All that should be output is the block of lines below from the line with "Notation do_act := (act" to the line with "Notation reach := (reachable", both included, exactly as written.

### SUPPLIED MATERIAL

==*==

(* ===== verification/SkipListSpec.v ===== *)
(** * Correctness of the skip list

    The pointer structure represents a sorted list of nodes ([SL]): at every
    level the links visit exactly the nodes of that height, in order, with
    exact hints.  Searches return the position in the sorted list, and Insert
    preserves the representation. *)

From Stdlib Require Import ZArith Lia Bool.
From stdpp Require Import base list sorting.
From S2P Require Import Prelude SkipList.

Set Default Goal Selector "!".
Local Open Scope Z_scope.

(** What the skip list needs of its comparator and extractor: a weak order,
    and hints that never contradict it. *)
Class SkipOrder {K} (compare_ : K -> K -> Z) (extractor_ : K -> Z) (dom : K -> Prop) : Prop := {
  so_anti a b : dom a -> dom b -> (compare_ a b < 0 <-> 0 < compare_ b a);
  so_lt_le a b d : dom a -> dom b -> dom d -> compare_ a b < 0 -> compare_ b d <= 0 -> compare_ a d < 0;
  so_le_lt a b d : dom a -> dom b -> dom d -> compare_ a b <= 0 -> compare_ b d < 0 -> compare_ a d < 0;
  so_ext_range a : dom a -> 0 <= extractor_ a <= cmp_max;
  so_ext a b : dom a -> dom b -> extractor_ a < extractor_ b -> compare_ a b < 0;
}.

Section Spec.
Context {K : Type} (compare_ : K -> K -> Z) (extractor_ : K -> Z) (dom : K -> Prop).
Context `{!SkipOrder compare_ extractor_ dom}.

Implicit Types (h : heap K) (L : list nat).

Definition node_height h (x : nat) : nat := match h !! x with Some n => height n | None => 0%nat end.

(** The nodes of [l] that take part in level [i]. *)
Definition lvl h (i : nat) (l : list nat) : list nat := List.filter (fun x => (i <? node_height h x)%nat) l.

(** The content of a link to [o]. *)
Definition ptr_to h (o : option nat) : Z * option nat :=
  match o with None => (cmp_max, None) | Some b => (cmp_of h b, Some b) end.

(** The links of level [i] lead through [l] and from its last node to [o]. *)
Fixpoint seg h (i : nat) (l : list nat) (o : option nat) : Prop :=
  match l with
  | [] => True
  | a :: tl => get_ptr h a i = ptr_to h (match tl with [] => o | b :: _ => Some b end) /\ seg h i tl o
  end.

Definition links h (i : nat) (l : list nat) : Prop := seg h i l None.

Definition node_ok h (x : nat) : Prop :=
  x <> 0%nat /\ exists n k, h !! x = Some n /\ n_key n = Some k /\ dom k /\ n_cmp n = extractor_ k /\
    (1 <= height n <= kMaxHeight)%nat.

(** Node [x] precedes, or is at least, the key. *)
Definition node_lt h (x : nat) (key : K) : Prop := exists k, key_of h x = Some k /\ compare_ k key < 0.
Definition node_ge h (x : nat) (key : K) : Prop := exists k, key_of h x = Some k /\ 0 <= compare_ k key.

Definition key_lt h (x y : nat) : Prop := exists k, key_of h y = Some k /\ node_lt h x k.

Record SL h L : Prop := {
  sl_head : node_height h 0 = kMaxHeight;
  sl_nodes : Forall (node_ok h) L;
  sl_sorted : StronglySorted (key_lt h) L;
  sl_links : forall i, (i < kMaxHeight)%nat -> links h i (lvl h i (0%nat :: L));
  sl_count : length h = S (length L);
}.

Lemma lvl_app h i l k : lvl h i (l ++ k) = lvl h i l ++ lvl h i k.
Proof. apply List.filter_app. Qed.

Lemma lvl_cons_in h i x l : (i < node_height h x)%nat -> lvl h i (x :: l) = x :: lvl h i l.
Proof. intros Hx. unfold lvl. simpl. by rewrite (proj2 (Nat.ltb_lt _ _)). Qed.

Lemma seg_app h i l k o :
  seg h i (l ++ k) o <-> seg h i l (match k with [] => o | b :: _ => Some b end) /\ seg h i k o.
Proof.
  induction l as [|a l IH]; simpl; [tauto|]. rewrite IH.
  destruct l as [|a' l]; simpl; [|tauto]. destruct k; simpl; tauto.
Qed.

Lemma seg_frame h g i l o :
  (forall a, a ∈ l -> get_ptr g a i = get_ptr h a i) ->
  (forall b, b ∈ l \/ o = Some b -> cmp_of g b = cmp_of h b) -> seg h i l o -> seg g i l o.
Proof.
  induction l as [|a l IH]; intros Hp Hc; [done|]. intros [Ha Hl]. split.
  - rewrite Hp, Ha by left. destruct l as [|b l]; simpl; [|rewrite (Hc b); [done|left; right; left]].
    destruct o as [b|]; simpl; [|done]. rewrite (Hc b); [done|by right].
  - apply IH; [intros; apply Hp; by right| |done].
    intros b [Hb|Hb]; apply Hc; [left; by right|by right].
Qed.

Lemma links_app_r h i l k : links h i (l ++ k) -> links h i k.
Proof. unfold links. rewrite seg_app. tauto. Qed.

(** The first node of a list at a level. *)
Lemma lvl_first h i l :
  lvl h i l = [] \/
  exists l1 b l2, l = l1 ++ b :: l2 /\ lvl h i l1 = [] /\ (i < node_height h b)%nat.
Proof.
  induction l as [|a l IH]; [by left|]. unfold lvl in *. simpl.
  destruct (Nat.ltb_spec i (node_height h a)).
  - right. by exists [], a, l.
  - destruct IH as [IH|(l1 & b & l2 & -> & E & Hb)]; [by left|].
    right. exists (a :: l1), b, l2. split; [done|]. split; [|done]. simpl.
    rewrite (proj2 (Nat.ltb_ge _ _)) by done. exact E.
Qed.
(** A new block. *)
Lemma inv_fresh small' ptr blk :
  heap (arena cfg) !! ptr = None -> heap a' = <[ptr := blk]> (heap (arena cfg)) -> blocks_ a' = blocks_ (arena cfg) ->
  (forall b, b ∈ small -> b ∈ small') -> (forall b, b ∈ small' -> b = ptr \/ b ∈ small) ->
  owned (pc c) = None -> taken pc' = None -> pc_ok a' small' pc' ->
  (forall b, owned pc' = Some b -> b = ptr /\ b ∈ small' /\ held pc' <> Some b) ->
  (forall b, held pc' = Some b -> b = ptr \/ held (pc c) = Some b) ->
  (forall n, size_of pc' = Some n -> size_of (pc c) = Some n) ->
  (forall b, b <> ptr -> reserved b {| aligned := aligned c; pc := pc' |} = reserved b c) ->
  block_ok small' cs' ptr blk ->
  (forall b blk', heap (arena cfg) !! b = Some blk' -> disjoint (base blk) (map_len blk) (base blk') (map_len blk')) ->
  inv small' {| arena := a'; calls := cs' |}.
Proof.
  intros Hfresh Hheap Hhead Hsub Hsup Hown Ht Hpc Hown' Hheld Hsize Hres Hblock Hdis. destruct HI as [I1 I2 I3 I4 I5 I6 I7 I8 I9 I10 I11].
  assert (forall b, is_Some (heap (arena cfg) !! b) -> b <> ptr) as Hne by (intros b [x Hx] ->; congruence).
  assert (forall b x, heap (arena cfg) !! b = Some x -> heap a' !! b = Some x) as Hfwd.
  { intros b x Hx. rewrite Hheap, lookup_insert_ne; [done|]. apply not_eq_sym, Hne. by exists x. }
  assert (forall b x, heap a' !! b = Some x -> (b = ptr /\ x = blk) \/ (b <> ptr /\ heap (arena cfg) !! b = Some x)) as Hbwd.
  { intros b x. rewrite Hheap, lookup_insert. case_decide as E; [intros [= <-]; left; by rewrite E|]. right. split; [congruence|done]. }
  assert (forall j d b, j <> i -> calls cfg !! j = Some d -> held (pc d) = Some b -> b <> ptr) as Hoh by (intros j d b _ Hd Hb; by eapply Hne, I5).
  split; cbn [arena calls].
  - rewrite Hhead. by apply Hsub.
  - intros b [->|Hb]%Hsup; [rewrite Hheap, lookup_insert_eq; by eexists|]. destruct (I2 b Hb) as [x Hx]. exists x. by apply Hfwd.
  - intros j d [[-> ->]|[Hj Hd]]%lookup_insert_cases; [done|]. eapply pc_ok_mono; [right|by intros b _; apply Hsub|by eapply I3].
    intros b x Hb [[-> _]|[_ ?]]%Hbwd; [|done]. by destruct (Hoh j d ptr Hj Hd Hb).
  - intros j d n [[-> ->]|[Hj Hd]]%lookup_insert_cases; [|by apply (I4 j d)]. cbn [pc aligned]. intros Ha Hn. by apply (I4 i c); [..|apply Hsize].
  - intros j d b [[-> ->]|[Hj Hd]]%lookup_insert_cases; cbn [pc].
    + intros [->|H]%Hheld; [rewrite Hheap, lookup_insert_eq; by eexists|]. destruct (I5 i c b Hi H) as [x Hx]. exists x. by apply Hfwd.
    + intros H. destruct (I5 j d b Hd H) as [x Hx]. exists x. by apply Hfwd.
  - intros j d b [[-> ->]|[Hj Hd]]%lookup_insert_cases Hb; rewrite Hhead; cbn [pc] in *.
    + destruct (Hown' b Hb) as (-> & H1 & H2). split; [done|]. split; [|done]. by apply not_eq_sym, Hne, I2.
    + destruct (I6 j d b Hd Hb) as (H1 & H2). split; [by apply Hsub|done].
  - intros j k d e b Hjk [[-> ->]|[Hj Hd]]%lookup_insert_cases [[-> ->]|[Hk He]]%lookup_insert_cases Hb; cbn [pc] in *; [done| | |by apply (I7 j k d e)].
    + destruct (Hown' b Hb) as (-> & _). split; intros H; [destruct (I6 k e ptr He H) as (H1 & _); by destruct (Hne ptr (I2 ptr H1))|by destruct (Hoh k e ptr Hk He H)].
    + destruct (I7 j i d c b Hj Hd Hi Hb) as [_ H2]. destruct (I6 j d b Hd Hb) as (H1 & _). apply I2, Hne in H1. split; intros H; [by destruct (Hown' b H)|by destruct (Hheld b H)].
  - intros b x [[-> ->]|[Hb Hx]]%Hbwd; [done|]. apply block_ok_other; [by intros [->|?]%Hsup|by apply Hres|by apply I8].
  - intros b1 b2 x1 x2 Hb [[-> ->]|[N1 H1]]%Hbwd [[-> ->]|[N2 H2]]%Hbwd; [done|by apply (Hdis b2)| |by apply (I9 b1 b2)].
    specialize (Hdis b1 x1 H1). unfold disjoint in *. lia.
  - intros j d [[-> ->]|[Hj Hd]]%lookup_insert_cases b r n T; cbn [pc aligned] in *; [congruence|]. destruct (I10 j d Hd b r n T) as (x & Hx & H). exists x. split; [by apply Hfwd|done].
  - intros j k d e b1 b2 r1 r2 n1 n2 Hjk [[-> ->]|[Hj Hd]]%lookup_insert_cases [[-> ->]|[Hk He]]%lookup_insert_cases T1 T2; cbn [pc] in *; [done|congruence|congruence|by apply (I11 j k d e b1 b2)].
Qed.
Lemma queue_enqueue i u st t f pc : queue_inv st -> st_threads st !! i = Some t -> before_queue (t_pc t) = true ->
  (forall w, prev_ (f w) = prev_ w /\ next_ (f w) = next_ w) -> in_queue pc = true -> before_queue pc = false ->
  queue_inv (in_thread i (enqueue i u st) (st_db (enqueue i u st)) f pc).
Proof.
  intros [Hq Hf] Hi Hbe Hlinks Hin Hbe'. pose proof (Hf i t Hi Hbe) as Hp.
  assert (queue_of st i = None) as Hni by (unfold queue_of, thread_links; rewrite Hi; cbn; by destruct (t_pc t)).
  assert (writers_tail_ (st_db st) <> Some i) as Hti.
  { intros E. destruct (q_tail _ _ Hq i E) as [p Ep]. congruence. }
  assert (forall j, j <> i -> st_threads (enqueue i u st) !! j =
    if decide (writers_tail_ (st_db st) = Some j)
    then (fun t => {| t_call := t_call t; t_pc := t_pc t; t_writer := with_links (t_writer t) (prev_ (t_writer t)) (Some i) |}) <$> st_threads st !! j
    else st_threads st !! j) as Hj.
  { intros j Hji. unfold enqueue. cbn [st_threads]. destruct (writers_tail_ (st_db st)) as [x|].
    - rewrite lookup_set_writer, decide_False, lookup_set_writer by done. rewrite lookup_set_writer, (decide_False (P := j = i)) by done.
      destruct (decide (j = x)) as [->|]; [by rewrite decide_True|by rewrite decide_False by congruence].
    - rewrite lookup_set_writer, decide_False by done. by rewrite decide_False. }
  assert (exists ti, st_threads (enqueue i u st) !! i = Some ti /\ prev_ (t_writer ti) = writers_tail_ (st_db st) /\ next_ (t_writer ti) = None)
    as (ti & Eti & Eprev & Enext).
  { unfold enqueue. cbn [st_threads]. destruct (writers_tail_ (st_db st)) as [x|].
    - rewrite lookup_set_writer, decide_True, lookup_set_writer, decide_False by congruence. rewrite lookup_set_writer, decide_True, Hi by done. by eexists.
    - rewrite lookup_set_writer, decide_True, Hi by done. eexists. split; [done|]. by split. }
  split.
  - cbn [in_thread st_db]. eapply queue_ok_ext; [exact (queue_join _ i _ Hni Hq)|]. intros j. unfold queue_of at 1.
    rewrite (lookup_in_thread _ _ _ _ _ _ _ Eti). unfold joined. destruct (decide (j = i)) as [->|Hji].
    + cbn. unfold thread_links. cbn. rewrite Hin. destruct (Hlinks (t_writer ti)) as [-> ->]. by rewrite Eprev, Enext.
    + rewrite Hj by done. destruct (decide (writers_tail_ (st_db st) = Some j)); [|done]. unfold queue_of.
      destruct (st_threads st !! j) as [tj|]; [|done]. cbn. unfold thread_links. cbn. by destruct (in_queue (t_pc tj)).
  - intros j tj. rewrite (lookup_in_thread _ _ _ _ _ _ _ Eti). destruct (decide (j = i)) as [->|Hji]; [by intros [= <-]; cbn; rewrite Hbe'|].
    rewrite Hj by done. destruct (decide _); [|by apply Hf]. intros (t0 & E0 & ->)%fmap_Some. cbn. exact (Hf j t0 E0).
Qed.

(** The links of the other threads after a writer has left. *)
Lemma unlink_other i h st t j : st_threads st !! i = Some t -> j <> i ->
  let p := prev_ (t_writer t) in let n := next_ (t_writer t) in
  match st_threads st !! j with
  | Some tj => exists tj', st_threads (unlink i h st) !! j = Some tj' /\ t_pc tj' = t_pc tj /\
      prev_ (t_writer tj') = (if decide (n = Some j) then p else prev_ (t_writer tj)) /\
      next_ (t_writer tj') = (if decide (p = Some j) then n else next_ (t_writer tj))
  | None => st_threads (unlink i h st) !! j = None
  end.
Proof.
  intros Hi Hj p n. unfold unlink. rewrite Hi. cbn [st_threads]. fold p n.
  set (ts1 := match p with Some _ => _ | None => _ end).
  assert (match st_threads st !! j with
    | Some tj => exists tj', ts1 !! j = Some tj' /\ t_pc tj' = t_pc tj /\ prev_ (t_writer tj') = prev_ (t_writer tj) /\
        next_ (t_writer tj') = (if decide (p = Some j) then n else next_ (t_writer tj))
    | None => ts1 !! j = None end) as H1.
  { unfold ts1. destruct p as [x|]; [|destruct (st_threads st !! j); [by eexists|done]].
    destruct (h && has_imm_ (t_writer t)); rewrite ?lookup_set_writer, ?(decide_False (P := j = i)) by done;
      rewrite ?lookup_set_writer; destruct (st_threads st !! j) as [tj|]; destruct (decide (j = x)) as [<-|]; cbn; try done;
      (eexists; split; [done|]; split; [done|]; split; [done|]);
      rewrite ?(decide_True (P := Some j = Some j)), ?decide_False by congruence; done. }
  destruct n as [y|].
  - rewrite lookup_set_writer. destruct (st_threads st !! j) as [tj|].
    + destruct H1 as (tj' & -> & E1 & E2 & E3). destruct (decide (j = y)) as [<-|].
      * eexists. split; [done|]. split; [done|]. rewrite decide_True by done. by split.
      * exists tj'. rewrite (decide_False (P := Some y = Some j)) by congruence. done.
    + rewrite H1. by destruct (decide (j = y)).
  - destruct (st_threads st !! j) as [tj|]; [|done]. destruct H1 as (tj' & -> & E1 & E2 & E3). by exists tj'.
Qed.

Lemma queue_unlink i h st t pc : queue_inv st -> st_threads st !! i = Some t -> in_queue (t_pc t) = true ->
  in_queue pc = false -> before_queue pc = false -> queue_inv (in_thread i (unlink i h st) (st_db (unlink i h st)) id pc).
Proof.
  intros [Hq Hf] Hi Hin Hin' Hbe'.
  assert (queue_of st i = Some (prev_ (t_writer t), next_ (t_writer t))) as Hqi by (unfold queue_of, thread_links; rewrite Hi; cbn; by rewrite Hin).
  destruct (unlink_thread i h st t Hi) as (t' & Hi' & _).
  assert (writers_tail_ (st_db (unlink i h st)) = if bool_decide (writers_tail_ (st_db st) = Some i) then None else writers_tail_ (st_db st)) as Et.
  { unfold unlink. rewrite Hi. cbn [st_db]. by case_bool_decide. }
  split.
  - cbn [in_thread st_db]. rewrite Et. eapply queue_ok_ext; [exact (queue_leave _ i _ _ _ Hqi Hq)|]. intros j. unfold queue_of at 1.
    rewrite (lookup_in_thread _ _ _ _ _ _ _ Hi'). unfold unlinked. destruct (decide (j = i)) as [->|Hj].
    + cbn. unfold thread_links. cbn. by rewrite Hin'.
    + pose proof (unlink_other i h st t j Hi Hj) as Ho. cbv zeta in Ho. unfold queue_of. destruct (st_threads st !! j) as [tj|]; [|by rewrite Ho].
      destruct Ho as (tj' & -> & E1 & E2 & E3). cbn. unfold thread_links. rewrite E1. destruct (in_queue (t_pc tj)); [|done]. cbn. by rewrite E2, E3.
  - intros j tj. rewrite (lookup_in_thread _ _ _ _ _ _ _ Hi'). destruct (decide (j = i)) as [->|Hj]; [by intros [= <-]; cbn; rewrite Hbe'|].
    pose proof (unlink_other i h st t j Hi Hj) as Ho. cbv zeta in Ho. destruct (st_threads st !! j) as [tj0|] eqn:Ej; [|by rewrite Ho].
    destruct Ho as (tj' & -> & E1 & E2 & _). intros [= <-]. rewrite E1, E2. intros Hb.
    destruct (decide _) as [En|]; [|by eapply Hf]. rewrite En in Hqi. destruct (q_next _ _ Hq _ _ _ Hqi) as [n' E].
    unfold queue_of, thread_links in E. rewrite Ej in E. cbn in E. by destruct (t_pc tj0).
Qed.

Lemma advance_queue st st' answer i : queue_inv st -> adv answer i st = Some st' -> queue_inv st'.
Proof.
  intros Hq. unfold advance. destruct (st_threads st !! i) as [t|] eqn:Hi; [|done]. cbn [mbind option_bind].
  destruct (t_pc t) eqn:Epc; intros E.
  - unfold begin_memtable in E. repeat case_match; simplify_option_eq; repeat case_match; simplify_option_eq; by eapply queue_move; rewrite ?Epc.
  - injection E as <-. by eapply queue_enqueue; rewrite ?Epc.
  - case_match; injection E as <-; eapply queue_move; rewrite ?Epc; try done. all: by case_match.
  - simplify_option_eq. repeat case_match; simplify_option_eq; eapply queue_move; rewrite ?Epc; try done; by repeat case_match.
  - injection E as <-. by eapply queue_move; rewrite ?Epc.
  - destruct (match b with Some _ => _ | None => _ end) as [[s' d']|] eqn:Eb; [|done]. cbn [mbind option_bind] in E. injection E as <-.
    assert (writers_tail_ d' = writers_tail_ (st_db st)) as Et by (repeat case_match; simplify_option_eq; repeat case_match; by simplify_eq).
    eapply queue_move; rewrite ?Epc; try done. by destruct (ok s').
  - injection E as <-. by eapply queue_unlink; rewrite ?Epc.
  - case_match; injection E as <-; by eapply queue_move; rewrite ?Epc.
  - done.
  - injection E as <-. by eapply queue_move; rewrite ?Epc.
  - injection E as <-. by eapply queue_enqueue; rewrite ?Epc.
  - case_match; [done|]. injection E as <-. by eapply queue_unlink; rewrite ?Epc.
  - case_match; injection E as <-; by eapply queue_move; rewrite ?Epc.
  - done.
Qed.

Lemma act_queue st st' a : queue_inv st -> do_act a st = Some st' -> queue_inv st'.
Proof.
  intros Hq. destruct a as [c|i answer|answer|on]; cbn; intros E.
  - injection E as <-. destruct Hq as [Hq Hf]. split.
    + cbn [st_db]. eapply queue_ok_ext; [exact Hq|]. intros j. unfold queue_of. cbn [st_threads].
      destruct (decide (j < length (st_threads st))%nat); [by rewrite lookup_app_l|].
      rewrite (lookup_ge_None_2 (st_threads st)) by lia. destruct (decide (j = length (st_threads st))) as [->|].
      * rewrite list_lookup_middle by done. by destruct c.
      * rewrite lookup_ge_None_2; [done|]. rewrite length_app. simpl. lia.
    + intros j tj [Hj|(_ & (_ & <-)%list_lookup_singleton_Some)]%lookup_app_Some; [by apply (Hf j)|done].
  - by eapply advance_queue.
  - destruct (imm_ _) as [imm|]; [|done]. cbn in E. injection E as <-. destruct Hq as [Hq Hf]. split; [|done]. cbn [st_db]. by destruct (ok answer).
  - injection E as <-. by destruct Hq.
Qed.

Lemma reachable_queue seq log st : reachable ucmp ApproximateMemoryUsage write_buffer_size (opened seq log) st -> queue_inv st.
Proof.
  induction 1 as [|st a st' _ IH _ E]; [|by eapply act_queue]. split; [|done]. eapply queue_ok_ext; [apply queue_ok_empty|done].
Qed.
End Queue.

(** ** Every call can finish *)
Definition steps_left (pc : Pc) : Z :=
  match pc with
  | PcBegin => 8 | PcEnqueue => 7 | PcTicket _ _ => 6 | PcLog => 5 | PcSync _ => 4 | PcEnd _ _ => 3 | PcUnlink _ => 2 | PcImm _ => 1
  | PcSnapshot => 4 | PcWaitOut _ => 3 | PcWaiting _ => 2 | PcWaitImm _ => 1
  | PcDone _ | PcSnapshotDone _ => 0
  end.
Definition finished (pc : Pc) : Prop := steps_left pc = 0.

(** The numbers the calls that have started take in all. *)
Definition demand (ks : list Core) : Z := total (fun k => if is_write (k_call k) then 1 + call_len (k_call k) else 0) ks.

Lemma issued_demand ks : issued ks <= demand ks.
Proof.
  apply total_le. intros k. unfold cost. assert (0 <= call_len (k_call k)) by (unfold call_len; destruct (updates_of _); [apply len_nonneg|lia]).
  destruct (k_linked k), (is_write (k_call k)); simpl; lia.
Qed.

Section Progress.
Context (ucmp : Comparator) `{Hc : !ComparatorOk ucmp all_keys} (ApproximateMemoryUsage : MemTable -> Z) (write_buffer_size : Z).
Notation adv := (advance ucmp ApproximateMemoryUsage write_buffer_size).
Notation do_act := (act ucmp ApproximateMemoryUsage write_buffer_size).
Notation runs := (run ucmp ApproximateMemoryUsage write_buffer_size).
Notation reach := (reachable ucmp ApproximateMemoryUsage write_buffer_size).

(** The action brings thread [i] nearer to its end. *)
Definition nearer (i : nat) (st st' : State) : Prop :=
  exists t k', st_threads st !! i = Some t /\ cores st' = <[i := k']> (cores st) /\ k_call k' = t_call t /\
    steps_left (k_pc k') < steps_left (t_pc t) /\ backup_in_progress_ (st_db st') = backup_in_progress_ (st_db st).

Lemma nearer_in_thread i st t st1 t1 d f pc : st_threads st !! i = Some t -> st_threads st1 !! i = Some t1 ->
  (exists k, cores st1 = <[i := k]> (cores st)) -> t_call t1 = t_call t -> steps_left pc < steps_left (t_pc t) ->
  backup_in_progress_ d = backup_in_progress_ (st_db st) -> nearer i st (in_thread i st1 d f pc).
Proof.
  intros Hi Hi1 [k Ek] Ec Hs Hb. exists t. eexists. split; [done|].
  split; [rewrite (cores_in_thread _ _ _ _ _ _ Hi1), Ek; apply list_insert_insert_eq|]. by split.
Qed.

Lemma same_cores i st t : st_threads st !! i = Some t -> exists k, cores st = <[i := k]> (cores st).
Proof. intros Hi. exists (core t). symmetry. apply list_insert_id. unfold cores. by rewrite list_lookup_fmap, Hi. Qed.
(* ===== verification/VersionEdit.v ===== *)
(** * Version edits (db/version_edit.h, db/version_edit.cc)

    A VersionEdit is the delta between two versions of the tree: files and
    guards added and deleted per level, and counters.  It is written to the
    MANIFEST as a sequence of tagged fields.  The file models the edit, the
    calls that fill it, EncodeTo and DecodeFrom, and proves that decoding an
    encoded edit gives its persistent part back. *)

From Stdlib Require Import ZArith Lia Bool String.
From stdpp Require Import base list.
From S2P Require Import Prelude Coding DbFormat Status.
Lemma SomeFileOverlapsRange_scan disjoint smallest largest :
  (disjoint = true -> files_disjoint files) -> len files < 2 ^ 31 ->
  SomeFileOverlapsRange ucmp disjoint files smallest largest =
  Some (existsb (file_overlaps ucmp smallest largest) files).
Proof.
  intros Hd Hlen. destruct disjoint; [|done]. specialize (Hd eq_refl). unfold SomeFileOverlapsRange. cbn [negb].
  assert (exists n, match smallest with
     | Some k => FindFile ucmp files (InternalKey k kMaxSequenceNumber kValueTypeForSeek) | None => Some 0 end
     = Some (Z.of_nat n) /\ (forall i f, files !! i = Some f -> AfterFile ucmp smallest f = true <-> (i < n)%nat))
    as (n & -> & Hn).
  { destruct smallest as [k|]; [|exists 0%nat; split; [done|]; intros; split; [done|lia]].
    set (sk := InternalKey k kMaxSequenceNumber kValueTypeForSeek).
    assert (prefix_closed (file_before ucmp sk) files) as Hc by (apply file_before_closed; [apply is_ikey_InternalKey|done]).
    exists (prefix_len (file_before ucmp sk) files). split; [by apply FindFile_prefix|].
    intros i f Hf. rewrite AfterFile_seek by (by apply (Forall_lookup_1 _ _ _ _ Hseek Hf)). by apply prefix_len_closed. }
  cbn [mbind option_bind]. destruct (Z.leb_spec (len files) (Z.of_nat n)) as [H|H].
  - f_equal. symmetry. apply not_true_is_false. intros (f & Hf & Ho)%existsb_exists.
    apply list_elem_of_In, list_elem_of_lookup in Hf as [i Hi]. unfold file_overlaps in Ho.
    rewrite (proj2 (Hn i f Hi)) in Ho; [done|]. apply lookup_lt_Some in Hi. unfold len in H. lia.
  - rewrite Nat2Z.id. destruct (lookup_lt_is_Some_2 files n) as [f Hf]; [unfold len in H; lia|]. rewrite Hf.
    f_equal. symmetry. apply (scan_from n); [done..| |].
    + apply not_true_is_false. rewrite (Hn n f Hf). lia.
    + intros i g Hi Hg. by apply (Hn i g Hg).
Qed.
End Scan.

==*==

### EXERCISE RESULT
Notation do_act := (act ucmp ApproximateMemoryUsage write_buffer_size).
Notation runs := (run ucmp ApproximateMemoryUsage write_buffer_size).
Notation reach := (reachable ucmp ApproximateMemoryUsage write_buffer_size).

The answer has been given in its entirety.